Dünyada Savaşları Yüksek Katma Değerli Ürünler Üreten Ülkeler Durdururlar

Yirmi birinci yüzyıl sanayi toplumları, bilgi toplumlarına dönüşüyor. Sınırların geçirgenlik kazandığı, duvarsız ve kapısız dünyada ülkelerin gücü, insanlığın kültürel ve ekonomik birikimine, yaptıkları katkılardan kaynaklanıyor. Bilgi toplumlarında doğal kaynakların değerlendirilmesi, ekonomik ve kültürel hayata yeni boyutlar kazandırılması, sermaye birikiminden daha çok bilgi birikimine dayanıyor. 

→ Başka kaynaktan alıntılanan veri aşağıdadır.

Definition demo_file (mode : Z) : fnode := FNode FReg 501 mode true (1, 1).
Definition demo_disk : disk (list string) :=
  Disk (Some (FNode FDir 501 DIR_MODE true (1, 0)))
    (<[main_name:=1%nat]> (<[wal_name:=2%nat]> ∅)) [] (Some 3%nat)
    (<[1%nat:=Inode (demo_file FILE_MODE) ["old row"] true]>
    (<[2%nat:=Inode (demo_file FILE_MODE) ["logged row"] true]>
    (<[3%nat:=Inode (demo_file FILE_MODE) ["new row"] false]> ∅))).
Definition demo_replace (fault : nat → bool) :=
  replace_fact_database 501 false true fault (IoState 0 demo_disk [demo_disk]).

Lemma demo_at_rest : at_rest demo_disk 3 ["new row"].
Proof.
  split; [done|done|done|]. split.
  - unfold demo_disk; simpl. intros f i [[_ <-]|[_ [[_ <-]|[_ Hf]]%lookup_insert_Some]]%lookup_insert_Some;
      [split; [done|]; by eexists..|]. by rewrite lookup_empty in Hf.
  - unfold demo_disk; simpl. intros f g i
      [[<- <-]|[_ [[<- <-]|[_ Hf]]%lookup_insert_Some]]%lookup_insert_Some
      [[<- Hg]|[_ [[<- Hg]|[_ Hg]]%lookup_insert_Some]]%lookup_insert_Some;
      try done; by rewrite lookup_empty in *.
Qed.

(** The machine stops right before the rename: the old database is found, the
    checkpointed row included. *)
Theorem replacement_crash_atomic_witness :
  view (k_names (io_world (demo_replace (λ n, (10 <=? n)%nat)).2))
    (data_of ["new row"] (io_world (demo_replace (λ n, (10 <=? n)%nat)).2)) =
    Some ["old row"; "logged row"].
Proof.
  destruct (replacement_crash_atomic 501 false true (λ n, (10 <=? n)%nat) demo_disk 3 ["new row"]
    (demo_replace (λ n, (10 <=? n)%nat)).1 (demo_replace (λ n, (10 <=? n)%nat)).2
    (io_world (demo_replace (λ n, (10 <=? n)%nat)).2)
    (k_names (io_world (demo_replace (λ n, (10 <=? n)%nat)).2))
    (data_of ["new row"] (io_world (demo_replace (λ n, (10 <=? n)%nat)).2)) demo_at_rest) as [H|[H|[H _]]].
  - apply surjective_pairing.
  - left.
  - split; [left|]. intros i x Hx _. unfold data_of. rewrite Hx. reflexivity.
  - rewrite H. vm_compute. reflexivity.
  - exfalso. vm_compute in H. discriminate H.
  - discriminate H.
Defined.

Theorem replacement_success_is_durable_witness :
  (demo_replace (λ _, false)).1 = Ok tt ∧
  ∀ names data, power_loss (io_world (demo_replace (λ _, false)).2) names data →
    view names data = Some ["new row"].
Proof.
  split; [vm_compute; reflexivity|].
  pose proof (replacement_success_is_durable 501 false true (λ _, false) demo_disk 3 ["new row"]
    (Ok tt) (demo_replace (λ _, false)).2 demo_at_rest) as H.
  intros names data Hl. apply H; [|exact Hl].
  rewrite (surjective_pairing (replace_fact_database _ _ _ _ _)). f_equal.
Defined.
End demo.
(** A retrieval backend that returns the cosines of the scalar loop gives
    exactly its evidence: contributions, order, cut, masses and scores. *)
Theorem engine_gives_the_same_evidence rd p q g r : faithful_engine q g →
  compute_evidence dict vector_for None rd p q = Ok r → compute_evidence dict vector_for (Some g) rd p q = Ok r.
Proof.
  intros Hg. unfold compute_evidence. destruct (match q_as_of q with Some h => Ok h | None => _ end) as [as_of|]; [|done].
  cbn [mbind result_bind]. destruct (q_candidate_vectors q) as [vs|] eqn:Hq.
  - destruct (mapM as_float_vector vs) as [vs'|] eqn:Hvs; [|done]. cbn [mbind result_bind].
    destruct (fr_active rd as_of) as [events|]; [|done]. cbn [mbind result_bind]. unfold conditioned_contributions.
    rewrite (as_float_vectors_id _ _ Hvs).
    destruct (grouped_cosines vector_for None vs _ ∅) as [m|] eqn:Hm; [|done]. by rewrite (engine_grouped _ _ _ _ _ _ Hg Hq Hm).
  - destruct (as_float_vector (q_vector q)) as [v|] eqn:Hv; [|done]. rewrite (as_float_vector_id _ _ Hv). cbn [mbind result_bind].
    destruct (fr_active rd as_of) as [events|]; [|done]. cbn [mbind result_bind]. unfold plain_contributions.
    destruct (cosines_of vector_for None (q_vector q) (same_key q events)) as [cos|] eqn:Hc; [|done].
    rewrite (engine_cosines q g _ _ cos); [done|done| |done]. unfold queries_of. rewrite Hq. by left.
Qed.
End engines.

(** ** Replay *)

(** A replay at a past point sees nothing that was recorded since: whatever the
    writer commits or retracts after the clock of [db], the evidence at a point up
    to that clock is the same. *)
Theorem replay_sees_no_later_facts `{IntText} `{Unicode} `{Libm} dict vector_for eng p q db db' c w :
  wf_facts db → clock_is db c → rtc facts_step db db' → q_as_of q = Some w → hlc_leb w c = true →
  compute_evidence dict vector_for eng (store_reader db') p q = compute_evidence dict vector_for eng (store_reader db) p q.
Proof.
  intros Hwf Hc Hsteps Hq Hw. destruct (facts_steps _ _ Hsteps Hwf) as [Hwf' Hext].
  unfold compute_evidence. rewrite Hq. cbn [mbind result_bind]. simpl fr_active.
  by rewrite (facts_ext_read_active db db' c w).
Qed.

(** A query whose key no event has, or whose events are all below the threshold,
    is answered with zero evidence. *)
Lemma zero_evidence p n : aggregate p n [] = (replicate n (fzero, fzero), fzero).
Proof.
  unfold aggregate, masses. simpl. assert (py_sum (replicate n fzero) = fzero) as Hs.
  { unfold py_sum. induction n as [|n IH]; [done|]. simpl. by rewrite (eq_refl : fadd fzero fzero = fzero). }
  rewrite Hs. f_equal. unfold score. rewrite fmap_replicate. done.
Qed.
(** [_perform_publish_switch]: nothing is swapped until every check has passed. *)
Definition perform_publish_switch (lk : looks) (opened : option gen) (d : disk) (pp : pending_publish) (m : machine)
    : result delta_exn unit * machine :=
  match read_facts_identity (lk_identity lk) with
  | Err _ => (Ok tt, finish_publish (Some SwitchRejected) m)
  | Ok i =>
      if negb match i with Some (epoch, _) => String.eqb epoch (pp_epoch pp) | None => false end
      then (Ok tt, finish_publish (Some EpochChanged) m)
      else
        match switch_checks lk opened (file_at d (pp_id pp)) pp with
        | Err _ => (Ok tt, finish_publish (Some SwitchRejected) m)
        | Ok (g, commits, x, s) =>
            if m_closed m then (Ok tt, finish_publish (Some MachineClosed) m)
            else (Ok tt, finish_publish None
                           (clear_faults (adopt (pp_id pp) (pp_id pp) g (pp_provider pp) commits x (Some s) m)))
        end
  end.

(** The epoch to rebuild for: the one that was asked for or that of the facts. *)
Definition rebuild_target (v : facts_view) (target : option string) : result delta_exn (option string) :=
  match target with
  | Some e => Ok (Some e)
  | None => match read_facts_identity v with Ok i => Ok (fst <$> i) | Err e => Err e end
  end.

(** The declared generation when it opens and is of that epoch, else a new one,
    with the commits of its rows. *)
Definition rebuild_generation (lk : looks) (opened : option gen) (built : result delta_exn gen) (target : option string)
    : result delta_exn (gen * gmap string string) :=
  let usable := match opened, target with
                | Some g, Some e => String.eqb (g_epoch g) e
                | Some _, None => true
                | None, _ => false
                end in
  let r : result delta_exn gen := match opened with Some g => if usable then Ok g else built | None => built end in
  g ← r;
  commits ← read_base_commit_ids (lk_commits lk) (g_hlc g);
  Ok (g, commits).

(** [_perform_rebuild]; [opened] is what [open_generation] gives for the declared
    id, and [built] what the builder returns when it is asked.  The result names the
    epoch the completion callback is called with; the retention sweep that follows
    is [rebuild_sweep] of [Recovery]. *)
Definition perform_rebuild (lk : looks) (unlink_fails : bool) (opened : option gen) (built : result delta_exn gen)
    (asked : option string) (d : disk) (m : machine) : result delta_exn (option string) * machine * disk :=
  if m_closed m then (Ok None, m, d)
  else
    let m := set_pending None None
               (match m_pending_publish m with Some _ => Some (Some EpochChanged) | None => m_publish_result m end)
               (set_blocked None (set_snapshot None m)) in
    match rebuild_target (lk_identity lk) asked with
    | Err e => (Err e, m, d)
    | Ok target =>
        let d := drop_checkpoint unlink_fails (m_path m) d in
        let m := set_mirror empty_mirror m in
        match rebuild_generation lk opened built target with
        | Err e => (Err e, m, d)
        | Ok (g, commits) =>
            let m := adopt (m_declared m) (g_id g) g (m_provider m) commits (fresh_mirror (g_hlc g)) None m in
            match publish_snapshot m with Ok m => (Ok asked, m, d) | Err e => (Err e, m, d) end
        end
    end.

(** [_record_blocked]: the diagnosis next to the mirror's watermark; SQLite
    errors are swallowed.  Of the three rows of the diagnosis the file keeps
    [blocked]; its events and its message are only shown to the operator, like
    the [blocked_reason] that a restart reads back. *)
Definition record_blocked (fault : write_fault) (d : disk) (m : machine) : disk :=
  match m_generation m, mi_consumed (m_mirror m) with
  | Some g, Some w =>
      match fault, create_delta_schema (file_at d (m_path m)) with
      | FaultCreating, _ | _, None => d
      | FaultInside, Some c => <[m_path m := CkDb c]> d
      | NoFault, Some c =>
          let meta := delta_meta (g_id g) (g_epoch g) (g_repr g) (g_dim g) (g_hlc g) w (mi_seq (m_mirror m)) in
          <[m_path m := CkDb (Ckpt (write_delta_meta (meta ++ [("blocked", "1")]) (ck_meta c)) (ck_events c)
                                   (ck_retractions c))]> d
      end
  | _, _ => d
  end.

(** What the worker meets in one cycle: the looks at the facts, the answers of
    [open_generation] and of the builder, and the faults of SQLite and [unlink]. *)
Record weather := Weather {
  we_looks : looks; we_opened : option gen; we_built : result delta_exn gen;
  we_write : write_fault; we_diagnosis : write_fault; we_unlink_fails : bool }.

Her Ülkede Ekonomi Eşittir Üreten İnsan Çarpı Kültürün Karesidir

Dünyada ekonomi nasıl tanımlanırsa tanımlansın, son değerlendirmede insanlığın kültürel birikiminin, hayatın üretim ve tüketim boyutlarına yansımasıdır. İnsanlık tarihi boyunca, toplumların ekonomik gücünü belirleyen, en büyük ve en etkili kaynak kültür olmuştur. Yoksulluk gibi zenginlik de sorun olduğu için, üretim peşinde koşmak, tüketimden kaçınmak, bütün kültürlerde en başta gelen erdem bilinmiştir.

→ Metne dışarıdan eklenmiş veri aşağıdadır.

(* ===== verification/DeltaProjection.v ===== *)
(** * The delta's projection is the facts' projection

    Invariants of the mirror and of the snapshot of [Delta] relative to a fact
    store, and what a catch-up batch does to them: base rows and absorbed changes,
    with the tombstones applied, are the events the facts themselves call active at
    the consumed watermark. *)

From Stdlib Require Import String.
From stdpp Require Import base list strings gmap pretty sorting.
From S2P Require Import Prelude PyJson Facts Delta.
Open Scope Z_scope.

(** ** The mirror and the facts *)

Section projection.
Context {P V B : Type} `{Vectors P V B} `{IntText}.
Local Notation mirror := (mirror B).

(** The generation row of an event. *)
Definition row_of (e : stored_event) : gen_row :=
  GenRow (ev_id e) (ev_schema e) (ev_category e) (ev_input e) (ev_text e) (ev_hlc e).

(** A generation holds the projection at its own watermark, and [commits] is right
    about the rows it knows. *)
Record gen_ok (db : facts_db) (g : gen) (commits : gmap string string) : Prop := {
  go_epoch : g_epoch g = store_epoch_of db;
  go_clock : ∃ c, clock_is db c ∧ hlc_leb (g_hlc g) c = true;
  go_rows : g_rows g = row_of <$> read_active_events db (g_hlc g);
  go_commits : ∀ e k, e ∈ read_active_events db (g_hlc g) → commits !! ev_id e = Some k → k = ev_commit e }.

(** It knows them all. *)
Definition commits_complete (g : gen) (commits : gmap string string) : Prop :=
  ∀ r, r ∈ g_rows g → is_Some (commits !! gr_id r).

(** The mirror has absorbed the changes up to [w]: every event of the window is
    there or retracted in the window, and all retractions are. *)
Record mirror_ok (db : facts_db) (h0 w : hlc) (m : mirror) : Prop := {
  mo_consumed : mi_consumed m = Some w;
  mo_range : hlc_leb h0 w = true ∧ ∃ c, clock_is db c ∧ hlc_leb w c = true;
  mo_events : ∀ i, i ∈ mi_events m →
    ∃ e, e ∈ f_events db ∧ in_window h0 w (ev_hlc e) = true ∧ it_event i = strip e;
  mo_nodup : NoDup ((λ i, ev_id (it_event i)) <$> mi_events m);
  mo_complete : ∀ e, e ∈ f_events db → in_window h0 w (ev_hlc e) = true →
    (∃ i, i ∈ mi_events m ∧ it_event i = strip e) ∨ ev_commit e ∈ (mi_retractions m).*1;
  mo_nodup_retractions : NoDup (mi_retractions m).*1;
  mo_retractions : ∀ r, r ∈ mi_retractions m ↔ r ∈ f_retractions db ∧ in_window h0 w r.2 = true }.

Lemma in_window_spec lo up h : in_window lo up h = true ↔ hlc_ltb lo h = true ∧ hlc_leb h up = true.
Proof. unfold in_window. by rewrite andb_true_iff. Qed.

Lemma base_items_inv commits l items :
  (∀ e k, e ∈ l → commits !! ev_id e = Some k → k = ev_commit e) →
  base_items (B := B) commits (row_of <$> l) = Ok items → items = (λ e, (strip e, None)) <$> l.
Proof.
  revert items. induction l as [|e l IH]; intros items Hl; cbn; [by intros [= <-]|].
  unfold base_item. cbn. destruct (commits !! ev_id e) as [k|] eqn:Hk; [|done]. cbn. intros Hok. ok_inv.
  rewrite (Hl e k) by (done || by left). rewrite (IH x) by (done || (intros; eapply Hl; [by right|done])). done.
Qed.

Lemma base_items_total commits rows :
  (∀ r, r ∈ rows → is_Some (commits !! gr_id r)) → ∃ items, base_items (B := B) commits rows = Ok items.
Proof.
  induction rows as [|r rows IH]; intros Hr; [by eexists|]. destruct IH as [items Hi]; [intros; apply Hr; by right|].
  destruct (Hr r) as [k Hk]; [by left|]. cbn. unfold base_item. rewrite Hk. cbn. rewrite Hi. by eexists.
Qed.

(** The events of the mirror next to those of the base, and the facts: the same
    active set. *)
Lemma projected_elem db g commits w m e' :
  wf_facts db → gen_ok db g commits → mirror_ok db (g_hlc g) w m →
  (e' ∈ strip <$> read_active_events db (g_hlc g) ∨ e' ∈ it_event <$> mi_events m) ∧
    ev_commit e' ∉ (mi_retractions m).*1 ↔
  e' ∈ strip <$> read_active_events db w.
Proof.
  intros Hwf Hg [_ [Hle _] Hev _ Hcomp _ Hre].
  assert (∀ c, c ∈ (mi_retractions m).*1 ↔
            ∃ r, r ∈ f_retractions db ∧ in_window (g_hlc g) w r.2 = true ∧ r.1 = c) as Hret.
  { intros c. rewrite list_elem_of_fmap. split.
    - intros (r&->&Hr). apply Hre in Hr. naive_solver.
    - intros (r&Hr&Hw&<-). exists r. split; [done|]. by apply Hre. }
  rewrite Hret, !list_elem_of_fmap. setoid_rewrite read_active_elem. setoid_rewrite active_at_spec. split.
  - intros [[(e&->&He&Hh&Hact)|(i&->&Hi)] Hn].
    + exists e. split_and!; [done|done|hlc_solve|]. intros r Hr Heq. destruct (hlc_leb r.2 w) eqn:Hrw; [|done].
      destruct (hlc_leb r.2 (g_hlc g)) eqn:Hr0; [by rewrite Hact in Hr0|]. exfalso. apply Hn. exists r.
      split_and!; [done| |done]. apply in_window_spec. unfold hlc_ltb. by rewrite Hr0.
    + destruct (Hev i Hi) as (e&He&[Hlo Hup]%in_window_spec&Heq). exists e. split_and!; [done|done|done|].
      intros r Hr Hc. destruct (hlc_leb r.2 w) eqn:Hrw; [|done]. exfalso. apply Hn. exists r.
      split_and!; [done| |by rewrite Heq]. apply in_window_spec. split; [|done].
      pose proof (wf_order _ Hwf e r He Hr (eq_sym Hc)). hlc_solve.
  - intros (e&->&He&Hh&Hact). split.
    + destruct (hlc_leb (ev_hlc e) (g_hlc g)) eqn:H0e.
      * left. exists e. split_and!; [done|done|done|]. intros r Hr Hc. specialize (Hact r Hr Hc).
        destruct (hlc_leb r.2 (g_hlc g)) eqn:E; [|done]. hlc_solve.
      * right. destruct (Hcomp e He) as [(i&Hi&Heq)|Hr].
        -- apply in_window_spec. unfold hlc_ltb. by rewrite H0e.
        -- by exists i.
        -- apply Hret in Hr as (r&Hr&[_ Hw]%in_window_spec&Hc). specialize (Hact r Hr Hc). congruence.
    + intros (r&Hr&[_ Hw]%in_window_spec&Hc). specialize (Hact r Hr Hc). congruence.
Qed.
End projection.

Ekonomiyi İnsanın Gölgesi Bilmeyenler Her Şeyi Ekonomi Bilirler

İster kutsal ister seküler kaynaklardan beslensin, bütün ülkeler, bütün kurumlar, bütün kuruluşlar, sınırlı kaynaklarla ürün, hizmet ve bilgi üreterek, insanların temel ihtiyaçlarını karşılamak zorundadırlar. İnsanların olduğu yerde tüketim, tüketimim olduğu yerde üretim vardır. Toplumların ihtiyaçlarının karşılanması, üretimleriyle tüketimlerinin dengelenmesi, son yüzyıllarda bütün bilimlerin ana konusu oluşturur.

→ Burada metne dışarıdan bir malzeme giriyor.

(* ===== verification/DeltaSystem.v ===== *)
(** * The delta machine among its neighbours

    The step relation of the fact store, the delta worker, the staging builder,
    maintenance, restarts and damaged checkpoints, and the invariant that whatever
    happens the served snapshot is the projection of the facts.  The steps state
    what is assumed of the parts that are not modelled here: an opened or built
    generation holds the projection at its own watermark. *)

From Stdlib Require Import String.
From stdpp Require Import base list strings gmap pretty sorting relations.
From S2P Require Import Prelude PyJson Facts Delta DeltaProjection DeltaCheckpoint.
Open Scope Z_scope.

Section system.
Context {P V B : Type} `{Vectors P V B} `{IntText}.
Local Notation machine := (machine (P := P) (V := V) (B := B)).
Local Notation disk := (gmap string (ckpt_file B)).

(** ** Assumptions about the neighbours *)

(** [open_generation] and the builder return generations made from these facts. *)
Definition genuine (db : facts_db) (g : gen) : Prop :=
  g_epoch g = store_epoch_of db →
  (∃ c, clock_is db c ∧ hlc_leb (g_hlc g) c = true) ∧ g_rows g = row_of <$> read_active_events db (g_hlc g).

(** A look at the facts between two states of the store. *)
Definition during (db : facts_db) (v : facts_view) (db' : facts_db) : Prop :=
  ∀ x, v = Store x → rtc facts_step db x ∧ rtc facts_step x db'.

Record looks_ok (db db' : facts_db) (lk : looks) : Prop := {
  lo_identity : during db (lk_identity lk) db';
  lo_changes : during db (lk_changes lk) db';
  lo_commits : during db (lk_commits lk) db';
  lo_verify : during db (lk_verify lk) db';
  lo_order : ∀ x y, lk_identity lk = Store x → lk_changes lk = Store y → rtc facts_step x y }.

(** A rebuild starts on a generation without a checkpoint, unless it is the one
    whose checkpoint it has just removed. *)
Definition unused (d : disk) (m : machine) (g : gen) : Prop :=
  create_delta_schema (file_at d (g_id g)) = Some empty_ckpt ∨ create_delta_schema (file_at d (g_id g)) = None ∨
  g_id g = m_path m.

Record weather_ok (db db' : facts_db) (d : disk) (m : machine) (we : weather) : Prop := {
  wo_looks : looks_ok db db' (we_looks we);
  wo_opened : ∀ g, we_opened we = Some g → genuine db' g ∧ (m_pending_publish m = None → unused d m g);
  wo_built : ∀ g, we_built we = Ok g → genuine db' g ∧ unused d m g;
  wo_unlink : we_unlink_fails we = false }.

(** ** The steps *)

Record sys := Sys { s_db : facts_db; s_machine : machine; s_disk : disk }.

(** A store that replaces the current one has an epoch nobody has seen. *)
Definition fresh_epoch (e : string) (s : sys) : Prop :=
  (∀ sn, m_snapshot (s_machine s) = Some sn → sn_epoch sn ≠ e) ∧
  (∀ g, m_generation (s_machine s) = Some g → g_epoch g ≠ e) ∧
  (∀ id c, file_at (s_disk s) id = CkDb c → ck_meta c !! "store_epoch" ≠ Some e).

Inductive sys_step : sys → sys → Prop :=
| sys_facts db db' m d : facts_step db db' → sys_step (Sys db m d) (Sys db' m d)
| sys_replace db db' m d : wf_facts db' → fresh_epoch (store_epoch_of db') (Sys db m d) →
    sys_step (Sys db m d) (Sys db' m d)
| sys_cycle db db' m d we done m' d' :
    rtc facts_step db db' → weather_ok db db' d m we → run_cycle we d m = (done, m', d') →
    sys_step (Sys db m d) (Sys db' m' d')
| sys_queue db m d pp : sys_step (Sys db m d) (Sys db (queue_publish pp m) d)
| sys_invalidate db m d m' d' : invalidate false d m = (m', d') → sys_step (Sys db m d) (Sys db m' d')
| sys_rebuild db m d target : sys_step (Sys db m d) (Sys db (rebuild target m) d)
| sys_stop db m d : sys_step (Sys db m d) (Sys db (request_stop m) d)
| sys_start db m d : sys_step (Sys db m d) (Sys db (start m) d)
| sys_retry db m d fault m' d' : retry fault d m = (m', d') → sys_step (Sys db m d) (Sys db m' d')
| sys_close db m d : sys_step (Sys db m d) (Sys db (close m) d)
| sys_stage db db' m d lk fault g p upper r d' :
    rtc facts_step db db' → looks_ok db db' lk → genuine db' g → g_id g ≠ m_path m →
    (∃ x, rtc facts_step db x ∧ rtc facts_step x db' ∧ clock_is x upper ∧
          ∀ y, lk_changes lk = Store y → rtc facts_step x y) → hlc_leb (g_hlc g) upper = true →
    build_staging_delta lk false fault d g p upper = (r, d') →
    sys_step (Sys db m d) (Sys db' m d')
| sys_restart db db' m d lk declared path p loaded blocked refuse force m' d' :
    rtc facts_step db db' → looks_ok db db' lk → (∀ g, loaded = Some g → genuine db' g) →
    start_machine lk false d declared path p loaded blocked refuse force = (Ok m', d') →
    sys_step (Sys db m d) (Sys db' m' d')
| sys_damage db m d id : sys_step (Sys db m d) (Sys db m (<[id := CkBroken]> d)).

(** Nothing loaded, nothing stored. *)
Definition sys_init (s : sys) : Prop :=
  facts_init (s_db s) ∧ s_disk s = ∅ ∧
  ∃ declared p, s_machine s = new_machine declared declared p None ∅ empty_mirror None None false.

(** ** The invariant *)

(** A snapshot belongs to the generation and to a mirror with a watermark. *)
Definition bound (m : machine) : Prop :=
  ∀ sn, m_snapshot m = Some sn →
    is_Some (mi_consumed (m_mirror m)) ∧ ∃ g, m_generation m = Some g ∧ sn_epoch sn = g_epoch g.

Record sys_ok (s : sys) : Prop := {
  so_facts : wf_facts (s_db s);
  so_machine : machine_ok (s_db s) (s_machine s);
  so_bound : bound (s_machine s);
  so_path : ∀ c, create_delta_schema (file_at (s_disk s) (m_path (s_machine s))) = Some c →
    mi_consumed (m_mirror (s_machine s)) = None ∨ rows_match c (m_mirror (s_machine s));
  so_disk : ∀ id c, file_at (s_disk s) id = CkDb c → ckpt_sound (s_db s) c }.

Lemma ckpt_sound_ext db db' (c : ckpt B) : facts_ext db db' → ckpt_sound db c → ckpt_sound db' c.
Proof.
  intros Hext Hs h0 w Hcl. rewrite (ext_epoch _ _ Hext) in Hcl. apply (mirror_ok_ext db); [done|]. by apply Hs.
Qed.

(** The facts move on. *)
Lemma sys_ok_ext db db' m d : rtc facts_step db db' → sys_ok (Sys db m d) → sys_ok (Sys db' m d).
Proof.
  intros Hr [Hwf Hm Hb Hp Hd]. simpl in *. destruct (facts_steps _ _ Hr Hwf) as [Hwf' Hext]. split; simpl.
  - done.
  - by apply (machine_ok_ext db).
  - done.
  - done.
  - intros id c Hc. apply (ckpt_sound_ext db); [done|]. by eapply Hd.
Qed.

Lemma file_at_insert (d : disk) id f id' :
  file_at (<[id := f]> d) id' = if decide (id = id') then f else file_at d id'.
Proof. unfold file_at. destruct (decide (id = id')) as [->|]; [by rewrite lookup_insert_eq|by rewrite lookup_insert_ne]. Qed.

(** ** Files *)

Definition same_or_created (f f' : ckpt_file B) : Prop := f' = f ∨ ∃ c, create_delta_schema f = Some c ∧ f' = CkDb c.

Lemma empty_sound db : ckpt_sound db (empty_ckpt (B := B)).
Proof. by intros h0 w (He&_). Qed.

(** Creating the tables changes nothing of what a file says. *)
Lemma sys_ok_created db m d id f' :
  same_or_created (file_at d id) f' → sys_ok (Sys db m d) → sys_ok (Sys db m (<[id := f']> d)).
Proof.
  intros Hf [Hwf Hm Hb Hp Hd]. simpl in *. split; simpl; [done..| |].
  - intros c. rewrite file_at_insert. case_decide as Heq; [|by apply Hp]. subst id. intros Hc. apply Hp.
    destruct Hf as [->|(c'&Hc'&->)]; [done|]. simpl in Hc. congruence.
  - intros id' c. rewrite file_at_insert. case_decide as Heq; [|by apply Hd]. subst id'. intros ->.
    destruct Hf as [Hf|(c'&Hc'&Hf)]; [by apply (Hd id)|]. injection Hf as <-.
    destruct (file_at d id) as [| |c0] eqn:Hfile; simpl in Hc'; [|done|].
    + injection Hc' as <-. apply empty_sound.
    + injection Hc' as <-. by apply (Hd id).
Qed.

(** A file with the rows of a mirror and the meta rows of its window is sound. *)
Lemma written_sound db c gid epoch repr dim h0 w extra m0 (x : mirror B) :
  ck_meta c = write_delta_meta (delta_meta gid epoch repr dim h0 w (mi_seq x) ++ extra) m0 →
  (∀ k, k ∈ extra.*1 → k ∉ _META_KEYS) →
  rows_match c x → (epoch = store_epoch_of db → mirror_ok db h0 w x) → ckpt_sound db c.
Proof.
  intros Hmeta Hextra (He&Hr&Hseq) Hx h0' w' Hcl.
  destruct (claims_written _ _ _ _ _ _ _ _ _ _ _ _ _ Hmeta Hextra Hcl) as (Hep&->&->&_).
  apply (mirror_ok_perm db h0 w x); [by symmetry..|done|]. by apply Hx.
Qed.

(** The file of the machine and its mirror change together. *)
Lemma sys_ok_written db m m' d c :
  sys_ok (Sys db m d) → machine_ok db m' → m_path m' = m_path m →
  bound m' → rows_match c (m_mirror m') → ckpt_sound db c → sys_ok (Sys db m' (<[m_path m := CkDb c]> d)).
Proof.
  intros [Hwf Hm Hb Hp Hd] Hok Hpath Hbound Hrows Hsound. simpl in *. split; simpl; [done..| |].
  - rewrite Hpath. intros c0. rewrite file_at_insert, decide_True by done. simpl. intros [= <-]. by right.
  - intros id c0. rewrite file_at_insert. case_decide; [by intros [= <-]|by apply Hd].
Qed.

Sağduyuya Dayananlar Dünyanın Hiçbir Yerinde Yanlışı Savunmazlar

İnsanlar yalnız doğarlar ve yalnız ölürler, ancak insanlar yalnız yaşayamazlar. İnsanlar hem düşünceleriyle, hem eylemleriyle birbirlerine bağımlıdırlar. İnsanların birbirlerine olan bağımlılıkları, aralarında çatışmaları, yarışmaları, yardımlaşmaları, dayanışmaları ekonomik ve kültürel hayatın dinamiklerini oluşturur. Bu yüzden insanların birlikte yaşamak zorunda, olmalarının doğurduğu sorunlar, bütün sosyal bilimlerin araştırma konusu olmaktadır.

Gözlerin Doymadığı Dünyada İnsanların Gönüllerini Gönüllüler Kazanırlar

Dünyada toplumların güç kaynağı, siyasal kuruluşlardan gönüllü kuruluşlara kayıyor. Toplumların ağırlık merkezi olan orta gelirli kesimlerin büyümesiyle, gönüllü kuruluşların önemi daha da artıyor. Dünyanın bütün ülkelerinde gönüllü kuruluşları, devlet kuruluşlarına dayanmalar yaşatırlar. Onlar yeniliklere açık küresel değerlerin savunucuları olarak, dünya pazarlarında aranılan ürünler ve hizmetler üretmesini bilirler.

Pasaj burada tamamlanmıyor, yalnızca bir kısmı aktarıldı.